-- Instructions for the task --
Taking the first line of the listing as the start and the line containing "- inversion H; subst. simpl." as the end, reproduce everything in between exactly, both ends included.

-- Material to process --
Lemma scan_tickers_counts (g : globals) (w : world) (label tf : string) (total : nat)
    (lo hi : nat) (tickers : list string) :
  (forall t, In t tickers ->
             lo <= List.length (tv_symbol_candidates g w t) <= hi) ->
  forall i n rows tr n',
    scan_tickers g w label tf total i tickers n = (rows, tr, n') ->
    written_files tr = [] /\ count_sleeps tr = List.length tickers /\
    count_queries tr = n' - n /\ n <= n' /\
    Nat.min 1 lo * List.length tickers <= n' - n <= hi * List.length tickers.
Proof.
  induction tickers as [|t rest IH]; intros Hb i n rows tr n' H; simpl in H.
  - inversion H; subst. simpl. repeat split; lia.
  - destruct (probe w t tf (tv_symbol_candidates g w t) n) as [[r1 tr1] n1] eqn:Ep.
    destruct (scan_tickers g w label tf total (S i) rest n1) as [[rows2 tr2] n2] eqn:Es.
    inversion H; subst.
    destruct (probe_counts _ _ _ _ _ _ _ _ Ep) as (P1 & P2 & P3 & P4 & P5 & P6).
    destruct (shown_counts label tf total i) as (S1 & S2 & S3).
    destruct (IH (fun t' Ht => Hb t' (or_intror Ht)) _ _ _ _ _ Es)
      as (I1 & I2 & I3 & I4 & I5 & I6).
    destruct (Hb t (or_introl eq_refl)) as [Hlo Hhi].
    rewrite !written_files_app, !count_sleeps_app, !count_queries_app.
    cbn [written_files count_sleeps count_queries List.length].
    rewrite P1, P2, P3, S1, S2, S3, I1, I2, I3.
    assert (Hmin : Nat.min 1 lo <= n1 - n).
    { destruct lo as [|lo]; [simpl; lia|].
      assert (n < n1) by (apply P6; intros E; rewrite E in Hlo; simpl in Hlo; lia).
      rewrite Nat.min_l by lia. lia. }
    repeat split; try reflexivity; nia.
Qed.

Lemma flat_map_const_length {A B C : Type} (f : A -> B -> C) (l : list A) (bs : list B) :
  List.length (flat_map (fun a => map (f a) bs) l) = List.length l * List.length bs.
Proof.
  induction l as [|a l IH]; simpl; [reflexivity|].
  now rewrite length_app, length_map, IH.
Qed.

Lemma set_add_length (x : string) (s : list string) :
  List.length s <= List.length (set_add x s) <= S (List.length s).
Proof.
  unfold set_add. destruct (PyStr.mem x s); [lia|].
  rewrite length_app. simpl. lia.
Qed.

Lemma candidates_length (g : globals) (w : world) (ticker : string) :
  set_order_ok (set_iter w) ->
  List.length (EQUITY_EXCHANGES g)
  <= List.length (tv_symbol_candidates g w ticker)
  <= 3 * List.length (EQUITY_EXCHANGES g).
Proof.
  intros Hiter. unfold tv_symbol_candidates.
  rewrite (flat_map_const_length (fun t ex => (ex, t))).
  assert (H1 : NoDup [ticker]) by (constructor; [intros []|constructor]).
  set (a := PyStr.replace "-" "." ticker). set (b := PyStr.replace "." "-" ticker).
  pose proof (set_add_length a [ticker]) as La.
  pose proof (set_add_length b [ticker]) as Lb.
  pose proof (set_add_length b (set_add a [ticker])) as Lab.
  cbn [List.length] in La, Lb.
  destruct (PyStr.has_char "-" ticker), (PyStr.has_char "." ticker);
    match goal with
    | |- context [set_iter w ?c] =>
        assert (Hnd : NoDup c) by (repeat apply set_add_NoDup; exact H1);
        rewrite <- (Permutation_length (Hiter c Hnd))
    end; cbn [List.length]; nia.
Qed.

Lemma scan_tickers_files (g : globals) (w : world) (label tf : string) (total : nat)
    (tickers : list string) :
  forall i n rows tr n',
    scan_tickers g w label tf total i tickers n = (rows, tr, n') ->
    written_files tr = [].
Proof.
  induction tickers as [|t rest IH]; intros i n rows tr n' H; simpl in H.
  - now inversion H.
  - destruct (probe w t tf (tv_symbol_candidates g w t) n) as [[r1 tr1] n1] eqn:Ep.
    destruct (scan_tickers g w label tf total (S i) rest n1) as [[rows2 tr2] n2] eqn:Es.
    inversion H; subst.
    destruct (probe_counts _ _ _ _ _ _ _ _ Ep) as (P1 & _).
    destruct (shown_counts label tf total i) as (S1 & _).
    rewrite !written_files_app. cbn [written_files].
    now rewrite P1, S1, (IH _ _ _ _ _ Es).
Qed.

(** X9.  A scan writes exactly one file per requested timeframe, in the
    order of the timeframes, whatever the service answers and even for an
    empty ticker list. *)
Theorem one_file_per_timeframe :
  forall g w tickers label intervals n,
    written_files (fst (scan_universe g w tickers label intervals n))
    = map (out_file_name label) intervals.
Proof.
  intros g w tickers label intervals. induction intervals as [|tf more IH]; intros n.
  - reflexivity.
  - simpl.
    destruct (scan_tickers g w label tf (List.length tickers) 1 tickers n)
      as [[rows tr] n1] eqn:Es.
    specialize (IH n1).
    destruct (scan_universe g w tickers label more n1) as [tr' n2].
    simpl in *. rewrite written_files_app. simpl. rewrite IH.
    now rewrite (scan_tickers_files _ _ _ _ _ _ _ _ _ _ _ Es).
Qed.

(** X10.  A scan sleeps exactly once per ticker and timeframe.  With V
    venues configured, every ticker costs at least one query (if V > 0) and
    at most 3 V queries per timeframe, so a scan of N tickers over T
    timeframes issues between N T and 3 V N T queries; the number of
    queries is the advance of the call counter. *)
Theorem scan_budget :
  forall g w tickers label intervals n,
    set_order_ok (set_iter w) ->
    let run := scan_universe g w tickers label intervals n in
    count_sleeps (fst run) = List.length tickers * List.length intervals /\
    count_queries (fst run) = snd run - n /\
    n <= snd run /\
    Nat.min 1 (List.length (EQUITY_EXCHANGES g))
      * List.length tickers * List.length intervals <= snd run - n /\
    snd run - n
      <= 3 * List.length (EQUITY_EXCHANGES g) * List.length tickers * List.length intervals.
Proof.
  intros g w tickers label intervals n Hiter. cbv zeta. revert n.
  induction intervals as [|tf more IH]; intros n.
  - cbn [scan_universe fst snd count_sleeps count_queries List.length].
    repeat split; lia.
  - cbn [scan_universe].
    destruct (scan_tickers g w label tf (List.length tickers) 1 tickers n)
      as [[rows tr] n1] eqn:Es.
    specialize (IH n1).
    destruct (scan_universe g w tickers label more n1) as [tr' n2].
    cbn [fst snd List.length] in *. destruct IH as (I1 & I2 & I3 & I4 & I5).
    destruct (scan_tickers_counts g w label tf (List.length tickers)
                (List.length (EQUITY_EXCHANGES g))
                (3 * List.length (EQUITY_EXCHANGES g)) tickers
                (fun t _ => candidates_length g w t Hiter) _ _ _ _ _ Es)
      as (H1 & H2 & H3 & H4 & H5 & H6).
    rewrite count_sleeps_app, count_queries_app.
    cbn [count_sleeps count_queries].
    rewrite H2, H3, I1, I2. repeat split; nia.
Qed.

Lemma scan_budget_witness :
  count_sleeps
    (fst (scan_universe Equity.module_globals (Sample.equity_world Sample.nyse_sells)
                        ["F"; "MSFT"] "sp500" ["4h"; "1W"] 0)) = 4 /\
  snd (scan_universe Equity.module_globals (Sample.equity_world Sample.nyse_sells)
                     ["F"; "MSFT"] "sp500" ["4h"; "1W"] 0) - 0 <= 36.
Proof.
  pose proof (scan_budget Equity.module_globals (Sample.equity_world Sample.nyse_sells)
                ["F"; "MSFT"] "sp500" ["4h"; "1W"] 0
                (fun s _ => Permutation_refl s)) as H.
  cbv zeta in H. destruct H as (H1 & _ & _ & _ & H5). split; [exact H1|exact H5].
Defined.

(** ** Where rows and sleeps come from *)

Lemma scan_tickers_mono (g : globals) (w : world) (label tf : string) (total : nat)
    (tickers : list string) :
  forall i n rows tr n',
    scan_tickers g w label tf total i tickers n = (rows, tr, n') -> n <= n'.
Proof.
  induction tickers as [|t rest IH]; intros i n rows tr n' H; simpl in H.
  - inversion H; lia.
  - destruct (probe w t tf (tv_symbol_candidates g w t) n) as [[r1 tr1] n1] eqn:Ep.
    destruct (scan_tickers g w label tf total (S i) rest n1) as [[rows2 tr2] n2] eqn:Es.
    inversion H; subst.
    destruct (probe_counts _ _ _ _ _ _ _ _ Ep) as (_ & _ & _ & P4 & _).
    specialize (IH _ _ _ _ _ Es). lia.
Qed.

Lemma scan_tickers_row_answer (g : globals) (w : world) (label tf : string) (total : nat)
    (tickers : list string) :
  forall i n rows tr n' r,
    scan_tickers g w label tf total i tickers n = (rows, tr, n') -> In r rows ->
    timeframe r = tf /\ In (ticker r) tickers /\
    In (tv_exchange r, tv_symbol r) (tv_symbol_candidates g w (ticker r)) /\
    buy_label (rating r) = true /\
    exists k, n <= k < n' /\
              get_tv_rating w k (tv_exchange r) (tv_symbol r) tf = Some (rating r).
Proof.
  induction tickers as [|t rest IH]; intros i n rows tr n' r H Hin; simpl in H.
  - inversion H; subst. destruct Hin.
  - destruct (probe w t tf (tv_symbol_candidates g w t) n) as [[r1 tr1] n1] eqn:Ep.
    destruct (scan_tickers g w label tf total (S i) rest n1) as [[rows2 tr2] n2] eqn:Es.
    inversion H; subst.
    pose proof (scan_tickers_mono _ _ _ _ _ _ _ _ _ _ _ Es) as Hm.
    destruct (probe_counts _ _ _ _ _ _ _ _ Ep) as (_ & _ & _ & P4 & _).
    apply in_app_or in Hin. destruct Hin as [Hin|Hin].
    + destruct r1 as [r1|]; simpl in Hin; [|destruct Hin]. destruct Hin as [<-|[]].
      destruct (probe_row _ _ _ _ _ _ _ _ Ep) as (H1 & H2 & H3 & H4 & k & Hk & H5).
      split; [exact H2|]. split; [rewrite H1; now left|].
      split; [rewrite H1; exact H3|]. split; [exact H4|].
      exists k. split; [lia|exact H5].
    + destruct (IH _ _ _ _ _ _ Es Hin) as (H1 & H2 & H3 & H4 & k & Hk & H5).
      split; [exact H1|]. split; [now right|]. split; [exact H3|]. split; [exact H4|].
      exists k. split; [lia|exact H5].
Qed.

-- Solution --
Lemma scan_tickers_counts (g : globals) (w : world) (label tf : string) (total : nat)
    (lo hi : nat) (tickers : list string) :
  (forall t, In t tickers ->
             lo <= List.length (tv_symbol_candidates g w t) <= hi) ->
  forall i n rows tr n',
    scan_tickers g w label tf total i tickers n = (rows, tr, n') ->
    written_files tr = [] /\ count_sleeps tr = List.length tickers /\
    count_queries tr = n' - n /\ n <= n' /\
    Nat.min 1 lo * List.length tickers <= n' - n <= hi * List.length tickers.
Proof.
  induction tickers as [|t rest IH]; intros Hb i n rows tr n' H; simpl in H.
  - inversion H; subst. simpl. repeat split; lia.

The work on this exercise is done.